Collected data entries
=== Begin Enclosure ===

(** The flag byte gives its three fields back. *)
Lemma flags_decode m :
  meta_ok m →
  Z.land (flags_of m) OVERLAP_MASK = overlap_len m ∧
  negb (Z.land (flags_of m) WORD_START_FLAG =? 0) = is_word_start m ∧
  negb (Z.land (flags_of m) WORD_STRIPPED_FLAG =? 0) = is_word_stripped m.
Proof.
  destruct m as [own sep o ws st]. intros (_ & _ & Ho). unfold flags_of. simpl in *.
  assert (o ∈ range 0 16) as Hin by (apply elem_of_range; lia).
  assert (Forall (λ o, ∀ ws st : bool,
    let f := Z.lor (Z.lor o (if ws then WORD_START_FLAG else 0))
                   (if st then WORD_STRIPPED_FLAG else 0) in
    Z.land f OVERLAP_MASK = o ∧ negb (Z.land f WORD_START_FLAG =? 0) = ws ∧
    negb (Z.land f WORD_STRIPPED_FLAG =? 0) = st) (range 0 16)) as Hall.
  { repeat (constructor; [intros [] []; by vm_compute|]). constructor. }
  rewrite Forall_forall in Hall. by apply Hall.
Qed.

Lemma read_meta_bytes m :
  meta_ok m →
  u16_at (meta_bytes m) 0 = Ret (own_len m) ∧ index (meta_bytes m) 2 = Ret (sep_len m) ∧
  index (meta_bytes m) 3 = Ret (flags_of m).
Proof.
  intros (Hown & _ & _). unfold meta_bytes. split.
  - apply (le_at_mid 2 []); [done|]. exact Hown.
  - pose proof (length_to_le_bytes 2 (own_len m)) as Hl.
    destruct (to_le_bytes 2 (own_len m)) as [|a [|b [|]]]; try discriminate Hl. done.
Qed.

(** ** The written file *)

(** The entries section. *)
Definition entries_bytes (texts : list (list Z)) (metas : list TermMetaV3) : list Z :=
  to_le_bytes 4 #texts ++ encode (prefix_sums 0 texts) ++ flat_map meta_bytes metas ++ concat texts.

(** The sections of the file, in order. *)
Definition file_sections (w : TermTextsWriterV3) : list (Z * list Z) :=
  [(SECTION_ENTRIES3, entries_bytes (tw_texts w) (tw_metas w));
   (SECTION_STATS, stats_section (max_word (tw_metas w)))] ++
  match tw_ids w with
  | Some ids => [(SECTION_IDS, ids_section (fold_left push_run ids []))]
  | None => []
  end.

(** A writer [add] built, whose texts are strings and whose sizes fit the
    32-bit fields of the file. *)
Record writer_ok (w : TermTextsWriterV3) : Prop := {
  wo_lens : length (tw_metas w) = length (tw_texts w);
  wo_texts : Forall (λ t, utf8_valid t = true) (tw_texts w);
  wo_metas : Forall meta_ok (tw_metas w);
  wo_num : #(tw_texts w) < u32_max;
  wo_size : #(flat_map snd (file_sections w)) < 2 ^ 32;
  wo_ids : ∀ ids, tw_ids w = Some ids → ids_fit ids ∧ length ids = length (tw_texts w);
}.

Lemma fold_text_offsets (texts : list (list Z)) offs off :
  0 ≤ off → off + #(concat texts) < 2 ^ 32 →
  (let '(offs, off) := fold_left (λ st text,
      let '(offs, off) := st in
      (offs ++ [off], add32 off (as_u32 #text))) texts (offs, off) in
   offs ++ [off]) = offs ++ prefix_sums off texts.
Proof.
  revert offs off. induction texts as [|t texts IH]; intros offs off Ho Hb; [done|].
  simpl in *. rewrite len_app in Hb. pose proof (len_nonneg t). pose proof (len_nonneg (concat texts)).
  assert (add32 off (as_u32 #t) = off + #t) as ->.
  { unfold add32, as_u32. rewrite (Z.mod_small #t) by lia. apply Z.mod_small. lia. }
  rewrite IH by lia. by rewrite <- app_assoc.
Qed.

Lemma pack_metas buf metas :
  Forall meta_ok metas →
  foldM (λ buf m, p ← pack_meta m; Ret (buf ++ p)) buf metas = Ret (buf ++ flat_map meta_bytes metas).
Proof.
  intros Hok. revert buf. induction Hok as [|m metas Hm _ IH]; intros buf; simpl; [by rewrite app_nil_r|].
  rewrite (pack_meta_ok m Hm), !bind_ret. simpl. rewrite IH. by rewrite <- app_assoc.
Qed.

Section Written.
Context (w : TermTextsWriterV3).
Hypothesis ok : writer_ok w.
Let texts := tw_texts w.
Let metas := tw_metas w.

Lemma entries_size : #(entries_bytes texts metas) < 2 ^ 32.
Proof using ok.
  pose proof (wo_size _ ok) as H. unfold file_sections in H. cbn [app flat_map snd] in H.
  rewrite len_app in H. fold texts metas in H.
  match type of H with _ + ?b < _ => assert (0 ≤ b) by apply len_nonneg end. lia.
Qed.

Lemma texts_size : #(concat texts) < 2 ^ 32 ∧ #(encode (prefix_sums 0 texts)) < 2 ^ 32.
Proof using ok.
  pose proof entries_size as H. unfold entries_bytes in H. rewrite !len_app in H.
  pose proof (len_nonneg (concat texts)). pose proof (len_nonneg (flat_map meta_bytes metas)).
  pose proof (len_nonneg (encode (prefix_sums 0 texts))). lens. lia.
Qed.

Lemma text_offsets_encodable : encodable (prefix_sums 0 texts).
Proof using ok.
  destruct texts_size as [Ht He]. split; [|apply prefix_sums_nondecreasing|done|].
  - apply prefix_sums_bound; lia.
  - rewrite len_prefix_sums. pose proof (wo_num _ ok : #texts < u32_max). widths. lia.
Qed.

Lemma serialize_entries_eq : serialize_entries w = Ret (entries_bytes texts metas).
Proof using ok.
  unfold serialize_entries. fold texts metas. destruct texts_size as [Ht _].
  pose proof (fold_text_offsets texts [] 0 ltac:(lia) ltac:(lia)) as Hoff.
  destruct (fold_left _ texts ([], 0)) as [offs off]. cbv beta iota in Hoff. rewrite app_nil_l in Hoff.
  rewrite Hoff, (pack_metas _ _ (wo_metas _ ok)), bind_ret.
  rewrite (fold_regions (λ t : list Z, t)), map_id. unfold entries_bytes.
  assert (as_u32 #texts = #texts) as ->.
  { apply Z.mod_small. pose proof (len_nonneg texts). pose proof (wo_num _ ok : #texts < u32_max). widths. lia. }
  by rewrite <- !app_assoc.
Qed.

Lemma serialize_eq :
  serialize w = Ret (section_file.serialize (SectionFile.build MAGIC VERSION (file_sections w))).
Proof using ok.
  unfold serialize. rewrite serialize_entries_eq, bind_ret. fold texts metas.
  unfold file_sections, SectionFile.build. fold texts metas. by destruct (tw_ids w).
Qed.

Lemma sections_ok : file_ok MAGIC VERSION (file_sections w).
Proof using ok.
  split; [done| | |apply (wo_size _ ok)].
  - unfold file_sections. destruct (tw_ids w); by repeat constructor; vm_compute.
  - unfold file_sections. destruct (tw_ids w); by vm_compute.
Qed.

Lemma payload_entries : first_payload SECTION_ENTRIES3 (file_sections w) = Some (entries_bytes texts metas).
Proof using. done. Qed.

(** The part the written file opens to. *)
Definition part_of : Part :=
  {| tp_num_terms := #texts;
     tp_id_runs := (λ ids, annotate 0 (fold_left push_run ids [])) <$> tw_ids w;
     tp_text_offsets := Some (table_of (prefix_sums 0 texts));
     tp_entries := flat_map meta_bytes metas;
     tp_stride := META_SIZE;
     tp_text_data := concat texts;
     tp_legacy_meta := None;
     tp_max_word_content_len := Some (max_word metas) |}.
Let file := SectionFile.reader_of MAGIC VERSION (file_sections w).

Lemma open_entries_written :
  open_entries file = Ret (#texts, flat_map meta_bytes metas, META_SIZE, concat texts, None,
    Some (table_of (prefix_sums 0 texts))).
Proof using ok.
  unfold open_entries. unfold file.
  rewrite (get_section_first MAGIC VERSION _ sections_ok SECTION_ENTRIES3), payload_entries.
  cbn [of_option catch]. rewrite bind_ret. cbv iota. unfold entries_bytes.
  match goal with |- context [len ?x <? 4] =>
    destruct (cursor_open x) as (data & Hd & Hat); rewrite <- Hd end.
  pose proof (wo_num _ ok : #texts < u32_max) as Hn. pose proof (len_nonneg texts). widths.
  set (tab := encode (prefix_sums 0 texts)) in *.
  assert (#(flat_map meta_bytes metas) = #texts * 4) as Hm.
  { rewrite (len_records meta_bytes 4 len_meta_bytes). pose proof (wo_lens _ ok).
    unfold metas, texts, len in *. lia. }
  assert (#data = 4 + #tab + #texts * 4 + #(concat texts)) as Hlen
    by (subst data; rewrite !len_app, len_to_le_bytes; lia).
  pose proof (len_nonneg (concat texts)). pose proof (len_nonneg tab).
  replace (_ <? 4) with false by lia. read_u32 Hat. change (0 + 4) with 4 in Hat.
  rewrite (At_slice_from _ _ _ Hat), bind_ret. unfold tab.
  rewrite (parse_encode _ _ text_offsets_encodable), bind_ret. cbv beta iota. fold tab.
  change (bo_num (table_of _)) with #(prefix_sums 0 texts). rewrite len_prefix_sums.
  unfold add32, as_u32. rewrite Z.mod_small by lia. rewrite Z.eqb_refl. simpl negb. cbv iota.
  unfold META_SIZE. replace (_ <? _) with false by lia. apply At_skip in Hat. fold tab in Hat.
  rewrite (At_slice _ _ _ _ _ Hat), bind_ret by lia. apply At_skip in Hat. rewrite Hm in Hat.
  by rewrite (At_slice_from _ _ _ Hat).
Qed.
(* ===== verification/DocFilter.v ===== *)
(** * Document filters ([src/query/posting_resolver.rs], [trait DocFilter])

    The set of documents a filtered search restricts the postings to: the
    trait as a class of operations, and its laws as a second class, against
    which the posting readers are proved.  A [HashSet<u32>] is an instance:
    its visiting order is some enumeration without repeats. *)
From S2P Require Import Prelude.

(** [trait DocFilter]: [for_each] as the documents it visits, in order. *)
Class DocFilter (F : Type) := {
  contains : F → Z → bool;
  filter_len : F → Z;
  for_each : F → list Z;
}.

(** What the readers rely on. *)
Class DocFilterLaws (F : Type) `{DocFilter F} := {
  for_each_contains : ∀ f d, d ∈ for_each f ↔ contains f d = true;
  for_each_nodup : ∀ f, NoDup (for_each f);
  filter_len_spec : ∀ f, filter_len f = #(for_each f);
}.

(** A [HashSet<u32>], by the enumeration its iterator takes. *)
Record HashSet := { hs_docs : list Z; hs_nodup : NoDup hs_docs }.

#[export] Instance HashSet_filter : DocFilter HashSet := {
  contains s d := bool_decide (d ∈ hs_docs s);
  filter_len s := #(hs_docs s);
  for_each := hs_docs;
}.

#[export] Instance HashSet_filter_laws : DocFilterLaws HashSet.
Proof.
  split; simpl.
  - intros f d. by rewrite bool_decide_eq_true.
  - intros f. apply hs_nodup.
  - done.
Qed.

=== End Enclosure ===

=== PROBLEM TO WORK ON ===
Reply with one number, the count of lines in the records that include the word "enumeration".

=== TASK RESPONSE ===
2